(Beginning of LISTED ENTRIES)

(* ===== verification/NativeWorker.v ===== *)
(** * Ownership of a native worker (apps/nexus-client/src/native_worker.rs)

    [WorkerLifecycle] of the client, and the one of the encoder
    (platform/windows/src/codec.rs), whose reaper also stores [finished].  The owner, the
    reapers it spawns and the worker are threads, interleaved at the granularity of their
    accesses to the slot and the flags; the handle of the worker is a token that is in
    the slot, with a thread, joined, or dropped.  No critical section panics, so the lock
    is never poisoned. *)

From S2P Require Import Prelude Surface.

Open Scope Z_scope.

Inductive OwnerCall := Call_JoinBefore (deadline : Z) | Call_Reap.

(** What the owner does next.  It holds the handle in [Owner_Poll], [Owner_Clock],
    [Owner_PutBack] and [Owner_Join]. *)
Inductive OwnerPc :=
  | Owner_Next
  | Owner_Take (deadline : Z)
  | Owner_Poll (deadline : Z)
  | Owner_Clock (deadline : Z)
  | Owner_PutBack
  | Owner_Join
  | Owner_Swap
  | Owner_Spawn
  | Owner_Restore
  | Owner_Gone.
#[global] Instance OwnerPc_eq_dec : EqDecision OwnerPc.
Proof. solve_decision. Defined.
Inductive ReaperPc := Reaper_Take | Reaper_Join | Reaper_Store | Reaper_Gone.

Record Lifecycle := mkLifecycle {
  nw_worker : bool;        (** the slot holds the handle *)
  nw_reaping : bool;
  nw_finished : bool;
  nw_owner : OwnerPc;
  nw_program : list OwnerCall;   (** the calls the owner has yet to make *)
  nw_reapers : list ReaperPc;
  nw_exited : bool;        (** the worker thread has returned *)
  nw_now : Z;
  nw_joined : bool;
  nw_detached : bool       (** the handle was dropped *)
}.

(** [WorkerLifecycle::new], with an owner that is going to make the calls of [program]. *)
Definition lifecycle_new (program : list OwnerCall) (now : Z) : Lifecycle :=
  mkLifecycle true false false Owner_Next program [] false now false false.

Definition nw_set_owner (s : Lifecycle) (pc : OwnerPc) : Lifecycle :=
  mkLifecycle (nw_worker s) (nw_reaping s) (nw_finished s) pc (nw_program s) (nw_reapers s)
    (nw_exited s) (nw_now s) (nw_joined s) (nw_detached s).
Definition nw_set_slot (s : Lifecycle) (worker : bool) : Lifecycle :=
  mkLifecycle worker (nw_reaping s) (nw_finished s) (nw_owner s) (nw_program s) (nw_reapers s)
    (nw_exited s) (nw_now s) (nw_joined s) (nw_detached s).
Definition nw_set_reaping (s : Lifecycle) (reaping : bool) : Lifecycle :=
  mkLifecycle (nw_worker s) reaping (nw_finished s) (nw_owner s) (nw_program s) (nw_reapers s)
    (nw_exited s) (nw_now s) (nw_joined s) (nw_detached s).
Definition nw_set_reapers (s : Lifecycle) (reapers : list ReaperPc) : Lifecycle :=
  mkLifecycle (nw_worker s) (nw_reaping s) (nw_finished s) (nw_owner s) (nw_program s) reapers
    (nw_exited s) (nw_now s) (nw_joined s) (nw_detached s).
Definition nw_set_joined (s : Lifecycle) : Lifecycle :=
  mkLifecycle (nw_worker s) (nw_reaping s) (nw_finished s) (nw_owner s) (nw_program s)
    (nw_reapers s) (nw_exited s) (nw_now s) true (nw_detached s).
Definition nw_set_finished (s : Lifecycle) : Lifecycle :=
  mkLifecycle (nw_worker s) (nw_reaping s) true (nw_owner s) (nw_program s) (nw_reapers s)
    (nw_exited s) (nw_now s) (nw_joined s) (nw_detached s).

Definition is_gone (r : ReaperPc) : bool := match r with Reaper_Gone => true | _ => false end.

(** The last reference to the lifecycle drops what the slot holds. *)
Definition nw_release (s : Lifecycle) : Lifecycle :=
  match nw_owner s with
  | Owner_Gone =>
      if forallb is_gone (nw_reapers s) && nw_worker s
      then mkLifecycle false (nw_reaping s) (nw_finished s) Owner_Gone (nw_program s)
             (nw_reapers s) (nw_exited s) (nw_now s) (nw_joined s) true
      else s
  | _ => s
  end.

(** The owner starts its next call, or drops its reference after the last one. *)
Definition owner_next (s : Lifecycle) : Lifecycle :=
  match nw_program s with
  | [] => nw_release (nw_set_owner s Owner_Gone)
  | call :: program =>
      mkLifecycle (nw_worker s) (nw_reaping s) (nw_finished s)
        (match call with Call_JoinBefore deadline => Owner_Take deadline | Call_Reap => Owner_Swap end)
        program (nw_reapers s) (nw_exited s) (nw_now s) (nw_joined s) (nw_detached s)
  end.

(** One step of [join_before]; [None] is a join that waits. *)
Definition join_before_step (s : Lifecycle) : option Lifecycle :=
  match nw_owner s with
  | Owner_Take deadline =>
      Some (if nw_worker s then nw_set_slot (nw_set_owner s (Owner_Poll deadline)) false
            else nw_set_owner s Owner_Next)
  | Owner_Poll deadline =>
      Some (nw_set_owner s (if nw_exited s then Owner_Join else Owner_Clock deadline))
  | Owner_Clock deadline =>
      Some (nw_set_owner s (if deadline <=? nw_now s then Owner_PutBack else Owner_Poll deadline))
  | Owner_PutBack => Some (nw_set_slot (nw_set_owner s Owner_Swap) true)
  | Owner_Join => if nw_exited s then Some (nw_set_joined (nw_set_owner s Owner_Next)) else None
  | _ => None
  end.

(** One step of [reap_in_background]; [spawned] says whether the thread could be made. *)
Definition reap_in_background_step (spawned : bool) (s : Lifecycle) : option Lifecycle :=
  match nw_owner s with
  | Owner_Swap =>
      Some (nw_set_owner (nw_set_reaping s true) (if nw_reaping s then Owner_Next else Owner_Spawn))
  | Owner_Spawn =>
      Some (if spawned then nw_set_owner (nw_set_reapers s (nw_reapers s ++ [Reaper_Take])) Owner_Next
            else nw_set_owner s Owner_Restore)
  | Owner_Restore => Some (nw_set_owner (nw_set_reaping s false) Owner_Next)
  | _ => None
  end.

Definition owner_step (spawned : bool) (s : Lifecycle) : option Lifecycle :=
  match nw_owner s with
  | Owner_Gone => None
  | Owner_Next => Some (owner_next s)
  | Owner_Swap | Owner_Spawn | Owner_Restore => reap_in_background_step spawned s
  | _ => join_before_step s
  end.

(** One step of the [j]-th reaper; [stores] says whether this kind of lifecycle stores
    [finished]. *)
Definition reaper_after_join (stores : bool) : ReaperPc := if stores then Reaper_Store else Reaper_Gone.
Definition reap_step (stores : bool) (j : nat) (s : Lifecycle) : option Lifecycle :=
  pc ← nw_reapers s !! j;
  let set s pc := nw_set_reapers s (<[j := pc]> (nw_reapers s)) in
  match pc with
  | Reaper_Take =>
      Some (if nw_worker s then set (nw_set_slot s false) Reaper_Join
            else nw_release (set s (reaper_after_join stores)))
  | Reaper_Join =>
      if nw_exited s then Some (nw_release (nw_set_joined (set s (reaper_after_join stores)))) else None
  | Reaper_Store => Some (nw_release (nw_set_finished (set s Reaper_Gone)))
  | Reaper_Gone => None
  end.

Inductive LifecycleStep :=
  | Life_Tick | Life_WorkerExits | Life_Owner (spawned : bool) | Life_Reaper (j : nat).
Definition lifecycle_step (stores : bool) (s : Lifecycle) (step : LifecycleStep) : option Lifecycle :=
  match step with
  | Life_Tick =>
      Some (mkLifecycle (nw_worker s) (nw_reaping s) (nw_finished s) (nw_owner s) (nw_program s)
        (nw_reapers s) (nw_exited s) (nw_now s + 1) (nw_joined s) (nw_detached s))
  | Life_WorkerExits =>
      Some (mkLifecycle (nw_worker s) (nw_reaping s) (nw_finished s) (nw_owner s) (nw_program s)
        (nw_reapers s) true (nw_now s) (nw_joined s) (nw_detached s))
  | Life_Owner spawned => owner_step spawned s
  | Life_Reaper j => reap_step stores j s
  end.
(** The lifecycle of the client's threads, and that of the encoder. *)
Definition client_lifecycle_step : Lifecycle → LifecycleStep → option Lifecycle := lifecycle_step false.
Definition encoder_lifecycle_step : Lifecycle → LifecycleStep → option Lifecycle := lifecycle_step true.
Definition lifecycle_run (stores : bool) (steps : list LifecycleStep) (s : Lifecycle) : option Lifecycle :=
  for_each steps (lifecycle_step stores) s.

(End of LISTED ENTRIES)
(Beginning of LISTED ENTRIES)

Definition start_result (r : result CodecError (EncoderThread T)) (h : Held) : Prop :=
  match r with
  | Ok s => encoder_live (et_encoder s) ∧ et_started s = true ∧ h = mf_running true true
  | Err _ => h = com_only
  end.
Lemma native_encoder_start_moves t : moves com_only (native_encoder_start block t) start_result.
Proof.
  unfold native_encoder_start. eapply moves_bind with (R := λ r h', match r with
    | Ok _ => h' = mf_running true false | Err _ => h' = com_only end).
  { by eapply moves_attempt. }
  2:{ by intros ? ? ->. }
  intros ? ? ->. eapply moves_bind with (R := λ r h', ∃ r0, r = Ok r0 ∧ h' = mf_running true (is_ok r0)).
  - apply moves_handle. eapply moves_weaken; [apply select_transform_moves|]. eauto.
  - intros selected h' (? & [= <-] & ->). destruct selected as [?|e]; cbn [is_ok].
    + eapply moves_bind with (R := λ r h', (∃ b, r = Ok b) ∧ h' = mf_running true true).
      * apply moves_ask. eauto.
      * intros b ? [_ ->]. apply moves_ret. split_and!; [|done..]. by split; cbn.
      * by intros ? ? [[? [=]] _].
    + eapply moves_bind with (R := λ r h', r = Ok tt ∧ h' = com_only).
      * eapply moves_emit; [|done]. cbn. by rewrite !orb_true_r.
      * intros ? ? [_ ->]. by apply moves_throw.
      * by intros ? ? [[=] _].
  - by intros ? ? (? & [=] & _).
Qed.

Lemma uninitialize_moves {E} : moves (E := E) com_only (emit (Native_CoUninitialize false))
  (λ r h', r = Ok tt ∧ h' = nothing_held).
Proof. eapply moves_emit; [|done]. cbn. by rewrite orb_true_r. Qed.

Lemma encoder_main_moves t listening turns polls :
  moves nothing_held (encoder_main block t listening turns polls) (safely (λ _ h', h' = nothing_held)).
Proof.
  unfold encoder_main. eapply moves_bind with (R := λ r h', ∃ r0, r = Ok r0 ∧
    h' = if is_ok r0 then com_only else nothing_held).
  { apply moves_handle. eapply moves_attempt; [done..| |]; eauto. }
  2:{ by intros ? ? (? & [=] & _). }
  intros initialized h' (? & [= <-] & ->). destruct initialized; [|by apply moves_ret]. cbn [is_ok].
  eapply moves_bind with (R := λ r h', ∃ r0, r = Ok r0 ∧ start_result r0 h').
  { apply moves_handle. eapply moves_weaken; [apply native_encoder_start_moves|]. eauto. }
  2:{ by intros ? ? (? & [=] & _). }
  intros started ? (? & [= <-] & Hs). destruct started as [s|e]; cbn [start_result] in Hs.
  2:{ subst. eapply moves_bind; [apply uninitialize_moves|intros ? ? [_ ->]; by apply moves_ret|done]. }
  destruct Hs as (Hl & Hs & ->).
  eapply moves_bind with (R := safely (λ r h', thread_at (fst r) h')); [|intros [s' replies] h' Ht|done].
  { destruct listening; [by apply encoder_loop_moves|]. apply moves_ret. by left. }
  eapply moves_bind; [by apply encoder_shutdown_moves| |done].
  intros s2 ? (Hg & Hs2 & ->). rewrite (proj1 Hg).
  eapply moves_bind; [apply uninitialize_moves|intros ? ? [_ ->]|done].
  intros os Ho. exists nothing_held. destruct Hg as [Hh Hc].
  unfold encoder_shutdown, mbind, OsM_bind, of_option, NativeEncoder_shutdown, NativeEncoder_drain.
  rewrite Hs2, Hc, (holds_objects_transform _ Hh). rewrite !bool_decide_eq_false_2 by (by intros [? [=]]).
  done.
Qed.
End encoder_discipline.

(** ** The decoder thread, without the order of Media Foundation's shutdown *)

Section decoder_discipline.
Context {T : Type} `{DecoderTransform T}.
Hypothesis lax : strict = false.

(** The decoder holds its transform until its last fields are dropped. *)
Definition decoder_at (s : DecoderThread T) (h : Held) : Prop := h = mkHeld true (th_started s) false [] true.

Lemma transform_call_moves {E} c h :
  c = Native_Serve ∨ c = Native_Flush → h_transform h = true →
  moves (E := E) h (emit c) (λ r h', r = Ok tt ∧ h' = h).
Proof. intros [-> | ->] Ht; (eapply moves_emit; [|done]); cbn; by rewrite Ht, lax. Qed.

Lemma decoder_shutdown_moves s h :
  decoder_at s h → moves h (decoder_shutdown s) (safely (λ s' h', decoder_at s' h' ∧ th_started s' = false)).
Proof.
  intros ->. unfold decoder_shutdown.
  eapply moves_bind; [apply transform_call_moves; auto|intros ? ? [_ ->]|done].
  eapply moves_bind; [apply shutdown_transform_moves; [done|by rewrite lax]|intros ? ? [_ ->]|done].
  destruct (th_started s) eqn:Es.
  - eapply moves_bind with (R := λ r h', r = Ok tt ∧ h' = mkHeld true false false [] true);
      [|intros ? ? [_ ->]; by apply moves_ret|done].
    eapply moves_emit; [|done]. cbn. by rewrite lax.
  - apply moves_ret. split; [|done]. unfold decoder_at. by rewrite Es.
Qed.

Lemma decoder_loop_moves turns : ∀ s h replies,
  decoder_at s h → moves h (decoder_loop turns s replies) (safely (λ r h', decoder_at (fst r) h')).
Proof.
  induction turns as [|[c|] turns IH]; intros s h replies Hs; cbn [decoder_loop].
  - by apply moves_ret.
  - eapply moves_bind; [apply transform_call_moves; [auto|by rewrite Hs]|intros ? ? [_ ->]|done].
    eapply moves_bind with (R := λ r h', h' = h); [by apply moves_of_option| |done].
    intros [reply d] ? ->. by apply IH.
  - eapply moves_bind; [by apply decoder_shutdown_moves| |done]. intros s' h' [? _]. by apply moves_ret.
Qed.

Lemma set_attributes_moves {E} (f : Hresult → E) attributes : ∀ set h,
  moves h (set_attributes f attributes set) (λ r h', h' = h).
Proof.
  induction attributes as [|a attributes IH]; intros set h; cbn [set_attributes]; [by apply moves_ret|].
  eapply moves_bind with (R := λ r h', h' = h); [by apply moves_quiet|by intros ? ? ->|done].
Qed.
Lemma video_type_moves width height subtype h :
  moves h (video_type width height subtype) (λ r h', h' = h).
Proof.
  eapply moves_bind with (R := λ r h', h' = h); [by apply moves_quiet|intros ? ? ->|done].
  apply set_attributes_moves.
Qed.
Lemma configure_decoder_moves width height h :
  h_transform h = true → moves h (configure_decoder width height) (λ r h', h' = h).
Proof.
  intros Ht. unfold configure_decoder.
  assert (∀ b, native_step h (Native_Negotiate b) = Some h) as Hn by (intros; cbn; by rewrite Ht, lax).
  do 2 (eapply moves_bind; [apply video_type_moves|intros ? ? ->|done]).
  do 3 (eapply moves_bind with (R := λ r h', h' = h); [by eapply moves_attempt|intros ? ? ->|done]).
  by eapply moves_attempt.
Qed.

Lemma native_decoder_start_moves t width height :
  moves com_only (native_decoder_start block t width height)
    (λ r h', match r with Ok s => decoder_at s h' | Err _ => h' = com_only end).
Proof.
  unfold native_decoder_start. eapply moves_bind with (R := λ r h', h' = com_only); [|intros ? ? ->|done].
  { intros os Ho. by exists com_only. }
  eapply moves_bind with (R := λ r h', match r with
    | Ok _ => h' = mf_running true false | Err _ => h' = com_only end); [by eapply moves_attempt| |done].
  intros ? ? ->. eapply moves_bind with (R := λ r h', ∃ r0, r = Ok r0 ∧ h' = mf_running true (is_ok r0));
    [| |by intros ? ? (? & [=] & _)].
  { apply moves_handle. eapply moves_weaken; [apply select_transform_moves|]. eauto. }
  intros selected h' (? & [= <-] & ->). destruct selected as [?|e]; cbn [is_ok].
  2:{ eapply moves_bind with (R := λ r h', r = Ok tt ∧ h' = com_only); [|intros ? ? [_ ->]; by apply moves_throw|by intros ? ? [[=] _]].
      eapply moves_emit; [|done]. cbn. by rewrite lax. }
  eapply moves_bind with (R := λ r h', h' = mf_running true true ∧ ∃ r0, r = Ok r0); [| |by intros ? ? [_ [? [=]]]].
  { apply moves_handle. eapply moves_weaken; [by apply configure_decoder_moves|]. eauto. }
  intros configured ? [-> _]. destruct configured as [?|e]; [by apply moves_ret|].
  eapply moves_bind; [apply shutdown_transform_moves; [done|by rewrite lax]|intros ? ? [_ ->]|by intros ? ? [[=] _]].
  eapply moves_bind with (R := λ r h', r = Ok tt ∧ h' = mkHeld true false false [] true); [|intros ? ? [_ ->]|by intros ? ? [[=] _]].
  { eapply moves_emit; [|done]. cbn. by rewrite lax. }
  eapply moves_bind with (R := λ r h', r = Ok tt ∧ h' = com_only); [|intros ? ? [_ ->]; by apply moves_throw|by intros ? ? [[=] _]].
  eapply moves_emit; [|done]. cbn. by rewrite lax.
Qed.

(End of LISTED ENTRIES)

◆ PROBLEM TO WORK ON ◆
Return word for word the lines above from the line with "s false) Owner_Next)" to the line with "Some (owner_next s)", including both and leaving out all others.

◆ RESULT OF THIS EXERCISE ◆
  | Owner_Restore => Some (nw_set_owner (nw_set_reaping s false) Owner_Next)
  | _ => None
  end.

Definition owner_step (spawned : bool) (s : Lifecycle) : option Lifecycle :=
  match nw_owner s with
  | Owner_Gone => None
  | Owner_Next => Some (owner_next s)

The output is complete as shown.